The learned counsel for the appellants also placed reliance in this regard on the unreported decision of this Court in State of Tamil Nadu v. Kaveri Oil Seeds Processing Co., Theni (T.C. No. 1424 of 1980 dated March 17, 1981). That was a case where this Court confirmed the factual findings arrived at by the Appellate Tribunal, the Tribunal being a final authority on facts, and in our view, the said judgment cannot in any manner come to the assistance of the appellants in this case. We are, therefore, of the view that the conclusions arrived at by the Joint Commissioner in the present case are just and reasonable and that no exception could be taken to the findings recorded by the Joint Commissioner.
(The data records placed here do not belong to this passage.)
(* ===== verification/CryptoApi.v ===== *)
(** * What the program uses of libsodium (llarp/crypto/crypto.hpp, constants.hpp)

    The primitives are parameters of the models that call them: classes of operations, and
    classes of the laws their documentation states. A concrete instance of each class, in
    which the witnesses evaluate, follows. *)

From S2P Require Import Prelude.

(** ** Sizes (llarp/crypto/constants.hpp, llarp/constants/link_layer.hpp, proto.hpp) *)
Definition MAX_LINK_MSG_SIZE : nat := 8 * 1024.
Definition HMACSIZE : nat := 32.
Definition TUNNONCESIZE : nat := 32.
Definition SHORTHASHSIZE : nat := 32.
Definition PUBKEYSIZE : nat := 32.
Definition SIGSIZE : nat := 64.
Definition PATHIDSIZE : nat := 16.
Definition proto_version : Z := 0.
Definition EncryptedFrameOverheadSize : nat := PUBKEYSIZE + TUNNONCESIZE + SHORTHASHSIZE.

(** The random numbers the code draws: the [k]-th draw. *)
Class Random := {
  randint : nat -> Z;
  randbytes : nat -> nat -> list Z;
}.
Class RandomSpec (R : Random) : Prop := {
  randint_nonneg k : 0 <= randint k;
  length_randbytes k n : length (randbytes k n) = n;
}.

(** Blake2b. *)
Class ShortHasher := { shorthash : list Z -> list Z }.
Class ShortHasherSpec (H : ShortHasher) : Prop := {
  length_shorthash l : length (shorthash l) = SHORTHASHSIZE;
}.

(** The keyed hash, the stream cipher and the check of a signature: message, key, nonce;
    public key, message, signature. *)
Class Crypto := {
  hmac : list Z -> list Z -> option (list Z);
  xchacha20 : list Z -> list Z -> list Z -> option (list Z);
  verify : list Z -> list Z -> list Z -> bool;
}.
(** A 32-byte authenticator, and a stream cipher that is its own inverse. *)
Class CryptoSpec (CR : Crypto) : Prop := {
  hmac_spec m k : exists h, hmac m k = Some h /\ length h = HMACSIZE;
  xchacha20_spec m k n :
    exists c, xchacha20 m k n = Some c /\ length c = length m /\ xchacha20 c k n = Some m;
}.

(** The stream cipher combines each byte with a byte of a stream of the key and the nonce. *)
Definition xor_with (ks : nat -> Z) (m : list Z) : list Z := imap (fun i b => Z.lxor (ks i) b) m.
Class StreamCipherSpec (CR : Crypto) : Prop := {
  keystream k n : exists ks : nat -> Z, forall m, xchacha20 m k n = Some (xor_with ks m);
}.
Lemma length_xor_with ks m : length (xor_with ks m) = length m.
Proof. apply length_imap. Qed.
Lemma xor_with_twice ks m : xor_with ks (xor_with ks m) = m.
Proof.
  apply list_eq. intros i. unfold xor_with. rewrite !list_lookup_imap. destruct (m !! i) as [b|]; cbn; [|done].
  by rewrite <- Z.lxor_assoc, Z.lxor_nilpotent, Z.lxor_0_l.
Qed.
Lemma xor_with_comm ks ks' m : xor_with ks (xor_with ks' m) = xor_with ks' (xor_with ks m).
Proof.
  apply list_eq. intros i. unfold xor_with. rewrite !list_lookup_imap. destruct (m !! i) as [b|]; cbn; [|done].
  by rewrite <- !Z.lxor_assoc, (Z.lxor_comm (ks i)).
Qed.

(** [SecretKey]: 32 secret bytes and the public key ([seckey_topublic], [SecretKey::toPublic]). *)
Definition SECKEYSIZE : nat := 64.
Definition SHAREDKEYSIZE : nat := 32.
Definition seckey_topublic (sk : list Z) : list Z := drop 32 sk.

(** Key pairs: the pair of a seed, for signatures and for encryption; signatures with a secret
    key and with a derived private key; the two sides of the key exchange of paths. *)
Class KeyPairs := {
  identity_keygen : list Z -> list Z;
  encryption_keygen : list Z -> list Z;
  crypto_sign : list Z -> list Z -> option (list Z);  (** secret key, message *)
  private_key : list Z -> Prop;  (** the private keys: scalars of the curve *)
  signable : list Z -> list Z -> Prop;  (** the messages that a private key signs with a nonce that is not 0 *)
  privkey_topublic : list Z -> option (list Z);
  privkey_sign : list Z -> list Z -> option (list Z);
  dh_client : list Z -> list Z -> list Z -> option (list Z);  (** public key, secret key, nonce *)
  dh_server : list Z -> list Z -> list Z -> option (list Z);
}.
(** Signatures verify, and the two sides of a key exchange agree. *)
Class KeyPairsSpec (CR : Crypto) (KP : KeyPairs) : Prop := {
  length_identity_keygen s : length s = 32%nat -> length (identity_keygen s) = SECKEYSIZE;
  length_encryption_keygen s : length s = 32%nat -> length (encryption_keygen s) = SECKEYSIZE;
  crypto_sign_spec s m : length s = 32%nat ->
    exists z, crypto_sign (identity_keygen s) m = Some z /\ length z = SIGSIZE /\ verify (seckey_topublic (identity_keygen s)) m z = true;
  length_privkey_topublic p pk : privkey_topublic p = Some pk -> length pk = PUBKEYSIZE;
  privkey_sign_spec p pk m : private_key p -> signable p m -> privkey_topublic p = Some pk ->
    exists z, privkey_sign p m = Some z /\ length z = SIGSIZE /\ verify pk m z = true;
  dh_agrees s t n : length s = 32%nat -> length t = 32%nat ->
    exists k, dh_client (seckey_topublic (encryption_keygen t)) (encryption_keygen s) n = Some k
      /\ dh_server (seckey_topublic (encryption_keygen s)) (encryption_keygen t) n = Some k /\ length k = SHAREDKEYSIZE;
}.
Lemma length_topublic sk : length sk = SECKEYSIZE -> length (seckey_topublic sk) = PUBKEYSIZE.
Proof. intros H. unfold seckey_topublic. rewrite length_drop, H. done. Qed.

(** Keys derived from a root key by a number, for who has the public and for who has the secret half. *)
Class Subkeys := {
  derive_subkey : list Z -> Z -> option (list Z);
  derive_subkey_private : list Z -> Z -> option (list Z);
}.
Class SubkeysSpec (KP : KeyPairs) (SK : Subkeys) : Prop := {
  subkeys_agree s n : length s = 32%nat ->
    (p ← derive_subkey_private (identity_keygen s) n; privkey_topublic p) = derive_subkey (seckey_topublic (identity_keygen s)) n;
  derived_private s n p : length s = 32%nat -> derive_subkey_private (identity_keygen s) n = Some p -> private_key p;
}.

(** The key encapsulation of libntrup: a key pair is the secret and the public key. *)
Definition PQ_CIPHERTEXTSIZE : nat := 1047.
Definition PQ_PUBKEYSIZE : nat := 1218.
Definition PQ_SECRETKEYSIZE : nat := 1600.
Definition pq_keypair_to_public (k : list Z) : list Z := drop PQ_SECRETKEYSIZE k.
Definition pq_keypair_to_secret (k : list Z) : list Z := take PQ_SECRETKEYSIZE k.
Class Pqe := {
  pqe_keygen : list Z -> list Z;  (** of the random bytes it draws *)
  pqe_encrypt : list Z -> list Z -> option (list Z * list Z);  (** random bytes, public key; ciphertext, shared key *)
  pqe_decrypt : list Z -> list Z -> option (list Z);  (** ciphertext block, secret key *)
}.
Class PqeSpec (P : Pqe) : Prop := {
  length_pqe_keygen r : length (pqe_keygen r) = (PQ_SECRETKEYSIZE + PQ_PUBKEYSIZE)%nat;
  pqe_agrees r r' : exists c k, pqe_encrypt r (pq_keypair_to_public (pqe_keygen r')) = Some (c, k)
    /\ length c = PQ_CIPHERTEXTSIZE /\ length k = SHAREDKEYSIZE
    /\ forall pad, pqe_decrypt (c ++ pad) (pq_keypair_to_secret (pqe_keygen r')) = Some k;
}.

(** ** Instances in which the witnesses evaluate *)
#[export] Instance random_ref : Random := {| randint := fun k => Z.of_nat k; randbytes := fun _ n => replicate n 7 |}.
#[export] Instance random_ref_spec : RandomSpec random_ref.
Proof. split; intros; cbn; [lia|apply length_replicate]. Qed.
#[export] Instance hasher_ref : ShortHasher := {| shorthash := fun l => be_encode 32 (foldr Z.add 1 l) |}.
#[export] Instance hasher_ref_spec : ShortHasherSpec hasher_ref.
Proof. split. intros. apply length_be_encode. Qed.

Definition crypto_ref : Crypto := {|
  hmac := fun _ _ => Some (replicate HMACSIZE 0);
  xchacha20 := fun m _ _ => Some m;
  verify := fun _ _ _ => true;
|}.
#[export] Instance crypto_ref_spec : CryptoSpec crypto_ref.
Proof. split; intros; eexists; (split; [reflexivity|]); done. Qed.

#[export] Instance crypto_ref_stream : StreamCipherSpec crypto_ref.
Proof. split. intros k n. exists (fun _ => 0). intros m. cbn. f_equal. symmetry. etransitivity; [apply (imap_const id)|apply list_fmap_id]. Qed.

(** A cipher that depends on the key and the nonce, and an authenticator that depends on the
    message and the key. *)
Definition xor_stream (k n : list Z) : Z := u8 (foldr Z.add 0 k + 3 * foldr Z.add 0 n).
Definition crypto_xor : Crypto := {|
  hmac := fun m k => Some (be_encode HMACSIZE (foldr Z.add 1 (m ++ k)));
  xchacha20 := fun m k n => Some (Z.lxor (xor_stream k n) <$> m);
  verify := fun pk m z => bool_decide (z = be_encode SIGSIZE (foldr Z.add 1 (pk ++ m)));
|}.
#[export] Instance crypto_xor_spec : CryptoSpec crypto_xor.
Proof.
  split; intros; eexists; (split; [reflexivity|]); [apply length_be_encode|]. rewrite length_fmap. split; [done|].
  cbn [xchacha20 crypto_xor]. f_equal. rewrite <- list_fmap_compose. rewrite <- (list_fmap_id m) at 2.
  apply list_fmap_ext. intros _ x _. cbn. by rewrite <- Z.lxor_assoc, Z.lxor_nilpotent, Z.lxor_0_l.
Qed.

#[export] Instance crypto_xor_stream : StreamCipherSpec crypto_xor.
Proof. split. intros k n. exists (fun _ => xor_stream k n). intros m. cbn. f_equal. symmetry. apply (imap_const (Z.lxor (xor_stream k n))). Qed.

Definition byte_sum (l : list Z) : Z := foldr Z.add 1 l.
Definition keypairs_xor : KeyPairs := {|
  identity_keygen := fun s => s ++ s;
  encryption_keygen := fun s => s ++ s;
  crypto_sign := fun sk m => Some (be_encode SIGSIZE (byte_sum (seckey_topublic sk ++ m)));
  private_key := fun p => length p = 64%nat;
  signable := fun _ _ => True;
  privkey_topublic := fun p => if (length p =? 64)%nat then Some (take 32 p) else None;
  privkey_sign := fun p m => Some (be_encode SIGSIZE (byte_sum (take 32 p ++ m)));
  dh_client := fun pk sk n => Some (be_encode 32 (byte_sum pk + byte_sum (seckey_topublic sk) + byte_sum n));
  dh_server := fun pk sk n => Some (be_encode 32 (byte_sum (seckey_topublic sk) + byte_sum pk + byte_sum n));
|}.
#[export] Instance keypairs_xor_spec : KeyPairsSpec crypto_xor keypairs_xor.
Proof.
  split; cbn [identity_keygen encryption_keygen crypto_sign privkey_topublic privkey_sign private_key signable dh_client dh_server verify keypairs_xor crypto_xor].
  1-2: intros s Hs; rewrite length_app; unfold SECKEYSIZE; lia.
  - intros s m Hs. eexists. split; [done|]. split; [apply length_be_encode|]. by apply bool_decide_eq_true_2.
  - intros p pk. destruct (Nat.eqb_spec (length p) 64); [|done]. intros [= <-]. rewrite length_take. unfold PUBKEYSIZE. lia.
  - intros p pk m _ _. case_match; [|done]. intros [= <-]. eexists. split; [done|]. split; [apply length_be_encode|]. by apply bool_decide_eq_true_2.
  - intros s t n Hs Ht. eexists. split; [done|]. split; [done|apply length_be_encode].
Qed.

Definition subkeys_xor : Subkeys := {|
  derive_subkey := fun pk n => if (length pk =? 32)%nat then Some pk else None;
  derive_subkey_private := fun sk n => if (length sk =? 64)%nat then Some (drop 32 sk ++ drop 32 sk) else None;
|}.
#[export] Instance subkeys_xor_spec : SubkeysSpec keypairs_xor subkeys_xor.
Proof.
  split; intros s n.
  2:{ intros p Hs. cbn. rewrite length_app, Hs. cbn. intros [= <-]. rewrite length_app, length_drop, length_app. lia. }
  intros Hs. cbn. rewrite length_app, Hs. cbn. unfold seckey_topublic. rewrite length_app, !length_drop, length_app, Hs. cbn.
  rewrite take_app_le by (rewrite length_drop, length_app; lia). by rewrite take_ge by (rewrite length_drop, length_app; lia).
Qed.
Definition pqe_ref : Pqe := {|
  pqe_keygen := fun _ => replicate (PQ_SECRETKEYSIZE + PQ_PUBKEYSIZE) 5;
  pqe_encrypt := fun _ pk => Some (replicate PQ_CIPHERTEXTSIZE 1, replicate SHAREDKEYSIZE (Z.of_nat (length pk)));
  pqe_decrypt := fun _ _ => Some (replicate SHAREDKEYSIZE 1218);
|}.
#[export] Instance pqe_ref_spec : PqeSpec pqe_ref.
Proof.
  split; intros; cbn [pqe_keygen pqe_encrypt pqe_decrypt pqe_ref]; [apply length_replicate|]. eexists _, _. split; [reflexivity|].
  rewrite !length_replicate. split_and!; [done..|]. intros pad. unfold pq_keypair_to_public. rewrite length_drop, length_replicate.
  unfold PQ_SECRETKEYSIZE, PQ_PUBKEYSIZE. by replace (1600 + 1218 - 1600)%nat with 1218%nat by lia.
Qed.
(* ===== verification/QueueManager.v ===== *)
(** * The lock-free queue (llarp/util/thread/queue_manager.cpp, queue.hpp)

    [QueueManager] keeps a push index, a pop index and one state word per cell of a
    circular buffer. Every member function that loops over atomics is a state machine
    whose transitions perform one atomic access each ([push_step], [pop_step],
    [clear_step]): run alone they give the sequential meaning of the function, and
    interleaved (file QueueConcurrent) the concurrent one. The atomics are taken to be
    sequentially consistent, and an access to [m_states] outside its bounds is [Oob]. *)

From S2P Require Import Prelude.

Inductive ElementState := Empty | Writing | Full | Reading.

Inductive QueueReturn := Success | QueueDisabled | QueueEmpty | QueueFull.

#[export] Instance ElementState_eq_dec : EqDecision ElementState.
Proof. solve_decision. Defined.
#[export] Instance QueueReturn_eq_dec : EqDecision QueueReturn.
Proof. solve_decision. Defined.

Definition to_underlying (e : ElementState) : Z :=
  match e with Empty => 0 | Writing => 1 | Full => 2 | Reading => 3 end.

Definition GENERATION_COUNT_SHIFT := 2.
Definition NUM_ELEMENT_GENERATIONS := Z.shiftl 1 (4 * 8 - 2).
Definition ELEMENT_STATE_MASK := 3.
Definition DISABLED_STATE_MASK := Z.shiftl 1 (4 * 8 - 1).
Definition NUM_COMBINED_INDEXES := DISABLED_STATE_MASK.
Definition MAX_CAPACITY := Z.shiftl 1 (4 * 8 - 2).

Definition isDisabledFlagSet (encodedIndex : Z) : bool :=
  negb (Z.land encodedIndex DISABLED_STATE_MASK =? 0).

Definition discardDisabledFlag (encodedIndex : Z) : Z :=
  Z.land encodedIndex (u32 (Z.lnot DISABLED_STATE_MASK)).

Definition encodeElement (generation : Z) (state : ElementState) : Z :=
  Z.lor (u32 (Z.shiftl generation GENERATION_COUNT_SHIFT)) (to_underlying state).

Definition decodeGenerationFromElementState (state : Z) : Z :=
  Z.shiftr state GENERATION_COUNT_SHIFT.

Definition decodeStateFromElementState (state : Z) : ElementState :=
  match Z.land state ELEMENT_STATE_MASK with
  | 0 => Empty | 1 => Writing | 2 => Full | _ => Reading
  end.

Record QueueManager := {
  m_pushIndex : Z;
  m_popIndex : Z;
  m_capacity : Z;
  m_maxGeneration : Z;
  m_maxCombinedIndex : Z;
  m_states : list Z;
}.

Definition set_push (v : Z) (m : QueueManager) : QueueManager :=
  {| m_pushIndex := v; m_popIndex := m_popIndex m; m_capacity := m_capacity m;
     m_maxGeneration := m_maxGeneration m; m_maxCombinedIndex := m_maxCombinedIndex m;
     m_states := m_states m |}.
Definition set_pop (v : Z) (m : QueueManager) : QueueManager :=
  {| m_pushIndex := m_pushIndex m; m_popIndex := v; m_capacity := m_capacity m;
     m_maxGeneration := m_maxGeneration m; m_maxCombinedIndex := m_maxCombinedIndex m;
     m_states := m_states m |}.
Definition set_state (i v : Z) (m : QueueManager) : QueueManager :=
  {| m_pushIndex := m_pushIndex m; m_popIndex := m_popIndex m; m_capacity := m_capacity m;
     m_maxGeneration := m_maxGeneration m; m_maxCombinedIndex := m_maxCombinedIndex m;
     m_states := <[Z.to_nat i := v]> (m_states m) |}.

(** The value of [m_states[i]], for an index within bounds. *)
Definition cell (m : QueueManager) (i : Z) : Z := m_states m !!! Z.to_nat i.
Definition in_states (m : QueueManager) (i : Z) : bool := (0 <=? i) && (i <? Z.of_nat (length (m_states m))).

(** [m_states[i] = v] *)
Definition store_state (i v : Z) (m : QueueManager) : res QueueManager :=
  if in_states m i then Ok (set_state i v m) else Oob.

(** [compare_exchange_strong]: whether it succeeded and the value left in [expected]. *)
Definition cas_state (i expected desired : Z) (m : QueueManager) : res (bool * Z * QueueManager) :=
  if in_states m i then
    Ok (if cell m i =? expected then (true, expected, set_state i desired m) else (false, cell m i, m))
  else Oob.
Definition cas_push (expected desired : Z) (m : QueueManager) : bool * Z * QueueManager :=
  if m_pushIndex m =? expected then (true, expected, set_push desired m)
  else (false, m_pushIndex m, m).
Definition cas_pop (expected desired : Z) (m : QueueManager) : bool * Z * QueueManager :=
  if m_popIndex m =? expected then (true, expected, set_pop desired m)
  else (false, m_popIndex m, m).

Definition nextCombinedIndex (m : QueueManager) (index : Z) : Z :=
  if m_maxCombinedIndex m =? index then 0 else u32 (index + 1).

Definition nextGeneration (m : QueueManager) (generation : Z) : Z :=
  if m_maxGeneration m =? generation then 0 else u32 (generation + 1).

Definition capacity (m : QueueManager) : Z := m_capacity m.

(** [int32_t] arithmetic; [difference - modulo] is unsigned and converted back. *)
Definition circularDifference (startingValue subtractValue modulo : Z) : Z :=
  let difference := i32 (startingValue - subtractValue) in
  if i32 (modulo / 2) <? difference then i32 (difference - modulo)
  else if difference <? - i32 (modulo / 2) then i32 (difference + modulo)
  else difference.

Definition numGenerations (capacity : Z) : Z :=
  u32 (Z.min (NUM_COMBINED_INDEXES / capacity) NUM_ELEMENT_GENERATIONS).
Lemma ACKS_bytes k (im : InboundMessage.t) :
  id_ok (InboundMessage.m_MsgID im) ->
  exists padding, InboundMessage.ACKS k im
    = Ok (acks_bytes k (InboundMessage.m_MsgID im) (InboundMessage.AcksBitmask im) padding).
Proof.
  intros Hid. unfold InboundMessage.ACKS, acks_bytes.
  destruct (create_packet k eACKS 9 16 16) as (pad & -> & _). exists pad. cbn [rbind].
  rewrite poke_zeros by (field_length; lia). cbn [rbind].
  rewrite poke_zeros by (field_length; lia). rewrite length_write_big by done.
  cbn [length Nat.sub replicate app]. by rewrite <- !app_assoc.
Qed.
End wire.

(** ** The loops over fragments *)
Definition unacked (acks : Z) (data : list Z) (j : nat) : list nat :=
  filter (fun j => Z.testbit acks (Z.of_nat j) = false) (seq j (nfrags data - j)).
Definition all_acked (acks : Z) (data : list Z) : bool :=
  forallb (fun j => Z.testbit acks (Z.of_nat j)) (seq 0 (nfrags data)).

Lemma nfrags_lt data j : (1024 * j < length data)%nat <-> (j < nfrags data)%nat.
Proof.
  unfold nfrags. pose proof (Nat.div_mod_eq (length data + 1023) 1024).
  pose proof (Nat.mod_upper_bound (length data + 1023) 1024). lia.
Qed.

Lemma nfrags_max data : (length data <= MAX_LINK_MSG_SIZE)%nat -> (nfrags data <= 8)%nat.
Proof.
  intros Hs. destruct (decide (8 < nfrags data)%nat) as [Hlt|]; [|lia].
  apply nfrags_lt in Hlt. unfold MAX_LINK_MSG_SIZE in Hs. lia.
Qed.

Lemma frag_index j : Z.of_nat (1024 * j) / Z.of_nat FragmentSize = Z.of_nat j.
Proof. rewrite Nat2Z.inj_mul, Z.mul_comm. apply Z.div_mul. unfold FragmentSize. lia. Qed.

Lemma frag_more data j :
  (Z.of_nat (1024 * j) <? Z.of_nat (length data)) = bool_decide (j < nfrags data)%nat.
Proof.
  case_bool_decide as Hj; [apply Z.ltb_lt|apply Z.ltb_ge]; rewrite <- nfrags_lt in Hj; lia.
Qed.

Lemma frag_next j : (j < 8)%nat -> u16 (Z.of_nat (1024 * j) + Z.of_nat FragmentSize) = Z.of_nat (1024 * S j).
Proof. intros Hj. unfold FragmentSize. rewrite wrap_id by (unfold in_width; lia). lia. Qed.

Lemma frag_bit j : (j < 8)%nat -> (Z.of_nat j <? bitset.size) = true.
Proof. intros. apply Z.ltb_lt. unfold bitset.size. lia. Qed.

Lemma seq_frags data j :
  (j < nfrags data)%nat -> seq j (nfrags data - j) = j :: seq (S j) (nfrags data - S j).
Proof. intros Hj. replace (nfrags data - j)%nat with (S (nfrags data - S j)) by lia. done. Qed.

Lemma all_acked_from acks data j (P := fun j => Z.testbit acks (Z.of_nat j)) :
  (j < nfrags data)%nat ->
  forallb P (seq j (nfrags data - j)) = P j && forallb P (seq (S j) (nfrags data - S j)).
Proof. intros Hj. by rewrite seq_frags. Qed.

Section loops.
Context {OX : Oxenc} {OS : OxencSpec OX} {R : Random} {RS : RandomSpec R}.

Lemma flush_loop_spec m j fuel k :
  out_wf m -> (j <= nfrags (OutboundMessage.m_Data m))%nat ->
  (nfrags (OutboundMessage.m_Data m) - j <= fuel)%nat ->
  OutboundMessage.flush_loop fuel k (Z.of_nat (1024 * j)) m
  = Ok (imap (fun n j => data_bytes (k + n) (OutboundMessage.m_MsgID m) (OutboundMessage.m_Data m) j)
          (unacked (OutboundMessage.m_Acks m) (OutboundMessage.m_Data m) j)).
Proof.
  intros W. pose proof (nfrags_max _ (ow_size _ W)) as Hmax. set (data := OutboundMessage.m_Data m) in *.
  revert k j. induction fuel as [|fuel IH]; intros k j Hj Hf.
  - cbn [OutboundMessage.flush_loop]. fold data. rewrite frag_more, bool_decide_false by lia.
    unfold unacked. by replace (nfrags data - j)%nat with 0%nat by lia.
  - cbn [OutboundMessage.flush_loop]. fold data. rewrite frag_more. case_bool_decide as Hlt.
    + rewrite frag_index, frag_next by lia. unfold bitset.index. rewrite frag_bit by lia. cbn [rbind].
      unfold unacked. rewrite seq_frags by done. rewrite filter_cons.
      destruct (Z.testbit _ (Z.of_nat j)) eqn:Eb; cbn [decide].
      * rewrite decide_False by done. apply IH; lia.
      * rewrite decide_True by done. rewrite (data_packet_bytes k j m W) by (by apply nfrags_lt).
        cbn [rbind]. rewrite IH by lia. cbn [rbind imap]. rewrite Nat.add_0_r. do 2 f_equal.
        unfold unacked. apply imap_ext. intros n x _. unfold compose. f_equal. lia.
    + unfold unacked. by replace (nfrags data - j)%nat with 0%nat by lia.
Qed.

Lemma FlushUnAcked_spec k now m :
  out_wf m ->
  OutboundMessage.FlushUnAcked k now m
  = Ok (imap (fun n j => data_bytes (k + n) (OutboundMessage.m_MsgID m) (OutboundMessage.m_Data m) j)
          (unacked (OutboundMessage.m_Acks m) (OutboundMessage.m_Data m) 0), OutboundMessage.set_flush now m).
Proof.
  intros W. unfold OutboundMessage.FlushUnAcked. pose proof (nfrags_max _ (ow_size _ W)).
  change 0 with (Z.of_nat (1024 * 0)) at 1. rewrite (flush_loop_spec m 0 64 k W) by lia. done.
Qed.

Lemma IsTransmitted_spec m :
  (length (OutboundMessage.m_Data m) <= MAX_LINK_MSG_SIZE)%nat ->
  OutboundMessage.IsTransmitted m = Ok (all_acked (OutboundMessage.m_Acks m) (OutboundMessage.m_Data m)).
Proof.
  intros Hs. pose proof (nfrags_max _ Hs) as Hmax. unfold OutboundMessage.IsTransmitted, all_acked.
  set (data := OutboundMessage.m_Data m) in *.
  assert (forall fuel j, (j <= nfrags data)%nat -> (nfrags data - j <= fuel)%nat ->
    OutboundMessage.transmitted_loop fuel (Z.of_nat (1024 * j)) m
    = Ok (forallb (fun j => Z.testbit (OutboundMessage.m_Acks m) (Z.of_nat j)) (seq j (nfrags data - j)))) as Hl.
  { induction fuel as [|fuel IH]; intros j Hj Hf; cbn [OutboundMessage.transmitted_loop]; fold data; rewrite frag_more.
    - rewrite bool_decide_false by lia. by replace (nfrags data - j)%nat with 0%nat by lia.
    - case_bool_decide as Hlt; [|by replace (nfrags data - j)%nat with 0%nat by lia].
      rewrite frag_index, frag_next by lia. unfold bitset.test. rewrite frag_bit by lia. cbn [rbind].
      rewrite all_acked_from by done. destruct (Z.testbit _ _); [apply IH; lia|done]. }
  rewrite <- (Nat.sub_0_r (nfrags data)) at 1. by apply (Hl 64%nat 0%nat); lia.
Qed.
For all the reasons stated above, we see no reason to sustain the challenge to the order of the Joint Commissioner made on January 25, 1982, which is the subject-matter of challenge in T.C. No. 77 of 1984. For all the reasons stated above, T.C. No. 25 of 1984 shall stand allowed and T.C. No. 77 of 1984 shall stand dismissed, but in the circumstances of the case, there will be no order as to costs. T.C. No. 25 of 1984 allowed. T.C. No. 77 of 1984 dismissed.